• REQUIRED ACTION
The entries should be restated word for word.

• INFORMATION GIVEN
Lemma run_ends_with_one_eof_witness :
  let at_eof := run 5 (worker [got yuv_picture] 0)
                  [(pkt [1], Some 1%nat); (eof_packet 0, Some 2%nat)] in
  let at_failure := run 5 (worker [got yuv_picture; failure] 0)
                      [(pkt [1], Some 1%nat); (pkt [2], Some 2%nat)] in
  (at_eof.2 = terminated ∧ at_failure.2 = terminated)
  ∧ (∃ pre, at_eof.1.2 = pre ++ [(eof_video, ticket_default)]
            ∧ Forall (λ e, e.1 ≠ eof_video) pre)
  ∧ (∃ pre, at_failure.1.2 = pre ++ [(eof_video, ticket_default)]
            ∧ Forall (λ e, e.1 ≠ eof_video) pre)
  ∧ last (log at_failure.1.1) = Some log_exception.
Proof.
  split; [split; reflexivity|].
  destruct (run_ends_with_one_eof 5 (worker [got yuv_picture] 0)
              [(pkt [1], Some 1%nat); (eof_packet 0, Some 2%nat)] eq_refl)
    as (Hpre & _ & _).
  destruct (run_ends_with_one_eof 5 (worker [got yuv_picture; failure] 0)
              [(pkt [1], Some 1%nat); (pkt [2], Some 2%nat)] eq_refl)
    as (Hpre' & _ & _).
  split; [exact Hpre|]. split; [exact Hpre'|]. reflexivity.
Defined.

(** C8, as stated, fails: the frame flushed for a loop packet with
    ticket 7 carries 7, the [loop_video] after it does not. *)
Lemma handle_loop_video_without_ticket :
  let out := (handle 5 (worker [got yuv_picture; nothing] 32) (loop_packet 0, Some 7%nat)).1.2 in
  out.*2 = [Some 7%nat; None]
  ∧ out !! 1%nat = Some (loop_video, None)
  ∧ ¬ carries_ticket (Some 7%nat) out.
Proof.
  split; [reflexivity|]. split; [reflexivity|].
  intros Hall. apply Forall_cons in Hall as [_ Hall].
  apply Forall_cons in Hall as [Hloop _]. discriminate Hloop.
Qed.
(** X28.  A mention that passes the signature check and whose address has a
    live entry in the cache is answered from the cache: the reply is the
    entry's cast, of at most 1024 bytes, the cache is unchanged, and neither
    the aggregator, nor the report generator, nor the outcome of the post
    has any part in the result. *)
Theorem handle_answers_from_cache (checkedAt lookedUpAt storedAt : Z) (req : Request)
    (st : Store) (address : list Z) (entry : TtlCache.CacheEntry WalletReport.t) :
  signatureGate webhookSecret hmacSha512Hex req = Pass ->
  eventType (body req) = js "cast.created" ->
  isMentioned botFid (body req) = true ->
  fst (UserRateLimiter.checkAndRecord userLimit userWindowMs checkedAt
         (authorFid (body req)) (queries st)) = true ->
  Address.extractAddress getAddress (text (body req)) = Some address ->
  reportCache st !! address = Some entry ->
  lookedUpAt <= TtlCache.expiresAt entry ->
  exists cast,
    ReportGenerator.formatForCast Config.config (TtlCache.value entry) = Some cast
    /\ byteLength cast <= 1024
    /\ forall fetch' generate' postReply',
         handle botFid webhookSecret hmacSha512Hex fetch' generate' getAddress postReply'
                checkedAt lookedUpAt storedAt req st
         = Some {| status := Processing;
                   replies := [(cast, hash (body req))];
                   state :=
                     {| queries :=
                          snd (UserRateLimiter.checkAndRecord userLimit userWindowMs
                                 checkedAt (authorFid (body req)) (queries st));
                        reportCache := reportCache st |} |}.
Proof.
  intros Hsig Htype Hmention Hallowed Haddr Hentry Hlive.
  destruct (formatForCast_shipped (TtlCache.value entry)) as (cast & Hcast & Hlen).
  exists cast. split; [exact Hcast |]. split; [exact Hlen |].
  intros fetch' generate' postReply'. unfold handle.
  rewrite Hsig. unfold strictEq.
  rewrite (bool_decide_eq_true_2 _ Htype), Hmention, Hallowed, Haddr. cbn [negb].
  rewrite (get_fresh lookedUpAt address _ entry Hentry Hlive), Hcast. reflexivity.
Qed.

End WebhookFacts.

Section WebhookExamples.
Import JsString TextEncoder Webhook Samples WebhookSamples.

(** A greeting without an address, at 1000: the call is recorded. *)
Lemma handle_charges_quota_first_witness :
  queries (state noAddressOutcome)
  = snd (UserRateLimiter.checkAndRecord userLimit userWindowMs 1000 42 ∅).
Proof.
  refine (proj1 (handle_charges_quota_first 777 [] noHmac sampleFetch sampleGenerate
                   asGiven posted 1000 1000 1000 (mention (js "gm")) freshState
                   noAddressOutcome _ _ _ _)).
  - vm_compute. reflexivity.
  - reflexivity.
  - reflexivity.
  - reflexivity.
Defined.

• ANSWER AREA
Lemma run_ends_with_one_eof_witness :
  let at_eof := run 5 (worker [got yuv_picture] 0)
                  [(pkt [1], Some 1%nat); (eof_packet 0, Some 2%nat)] in
  let at_failure := run 5 (worker [got yuv_picture; failure] 0)
                      [(pkt [1], Some 1%nat); (pkt [2], Some 2%nat)] in
  (at_eof.2 = terminated ∧ at_failure.2 = terminated)
  ∧ (∃ pre, at_eof.1.2 = pre ++ [(eof_video, ticket_default)]
            ∧ Forall (λ e, e.1 ≠ eof_video) pre)
  ∧ (∃ pre, at_failure.1.2 = pre ++ [(eof_video, ticket_default)]
            ∧ Forall (λ e, e.1 ≠ eof_video) pre)
  ∧ last (log at_failure.1.1) = Some log_exception.
Proof.
  split; [split; reflexivity|].
  destruct (run_ends_with_one_eof 5 (worker [got yuv_picture] 0)
              [(pkt [1], Some 1%nat); (eof_packet 0, Some 2%nat)] eq_refl)
    as (Hpre & _ & _).
  destruct (run_ends_with_one_eof 5 (worker [got yuv_picture; failure] 0)
              [(pkt [1], Some 1%nat); (pkt [2], Some 2%nat)] eq_refl)
    as (Hpre' & _ & _).
  split; [exact Hpre|]. split; [exact Hpre'|]. reflexivity.
Defined.

(** C8, as stated, fails: the frame flushed for a loop packet with
    ticket 7 carries 7, the [loop_video] after it does not. *)
Lemma handle_loop_video_without_ticket :
  let out := (handle 5 (worker [got yuv_picture; nothing] 32) (loop_packet 0, Some 7%nat)).1.2 in
  out.*2 = [Some 7%nat; None]
  ∧ out !! 1%nat = Some (loop_video, None)
  ∧ ¬ carries_ticket (Some 7%nat) out.
Proof.
  split; [reflexivity|]. split; [reflexivity|].
  intros Hall. apply Forall_cons in Hall as [_ Hall].
  apply Forall_cons in Hall as [Hloop _]. discriminate Hloop.
Qed.
(** X28.  A mention that passes the signature check and whose address has a
    live entry in the cache is answered from the cache: the reply is the
    entry's cast, of at most 1024 bytes, the cache is unchanged, and neither
    the aggregator, nor the report generator, nor the outcome of the post
    has any part in the result. *)
Theorem handle_answers_from_cache (checkedAt lookedUpAt storedAt : Z) (req : Request)
    (st : Store) (address : list Z) (entry : TtlCache.CacheEntry WalletReport.t) :
  signatureGate webhookSecret hmacSha512Hex req = Pass ->
  eventType (body req) = js "cast.created" ->
  isMentioned botFid (body req) = true ->
  fst (UserRateLimiter.checkAndRecord userLimit userWindowMs checkedAt
         (authorFid (body req)) (queries st)) = true ->
  Address.extractAddress getAddress (text (body req)) = Some address ->
  reportCache st !! address = Some entry ->
  lookedUpAt <= TtlCache.expiresAt entry ->
  exists cast,
    ReportGenerator.formatForCast Config.config (TtlCache.value entry) = Some cast
    /\ byteLength cast <= 1024
    /\ forall fetch' generate' postReply',
         handle botFid webhookSecret hmacSha512Hex fetch' generate' getAddress postReply'
                checkedAt lookedUpAt storedAt req st
         = Some {| status := Processing;
                   replies := [(cast, hash (body req))];
                   state :=
                     {| queries :=
                          snd (UserRateLimiter.checkAndRecord userLimit userWindowMs
                                 checkedAt (authorFid (body req)) (queries st));
                        reportCache := reportCache st |} |}.
Proof.
  intros Hsig Htype Hmention Hallowed Haddr Hentry Hlive.
  destruct (formatForCast_shipped (TtlCache.value entry)) as (cast & Hcast & Hlen).
  exists cast. split; [exact Hcast |]. split; [exact Hlen |].
  intros fetch' generate' postReply'. unfold handle.
  rewrite Hsig. unfold strictEq.
  rewrite (bool_decide_eq_true_2 _ Htype), Hmention, Hallowed, Haddr. cbn [negb].
  rewrite (get_fresh lookedUpAt address _ entry Hentry Hlive), Hcast. reflexivity.
Qed.

End WebhookFacts.

Section WebhookExamples.
Import JsString TextEncoder Webhook Samples WebhookSamples.

(** A greeting without an address, at 1000: the call is recorded. *)
Lemma handle_charges_quota_first_witness :
  queries (state noAddressOutcome)
  = snd (UserRateLimiter.checkAndRecord userLimit userWindowMs 1000 42 ∅).
Proof.
  refine (proj1 (handle_charges_quota_first 777 [] noHmac sampleFetch sampleGenerate
                   asGiven posted 1000 1000 1000 (mention (js "gm")) freshState
                   noAddressOutcome _ _ _ _)).
  - vm_compute. reflexivity.
  - reflexivity.
  - reflexivity.
  - reflexivity.
Defined.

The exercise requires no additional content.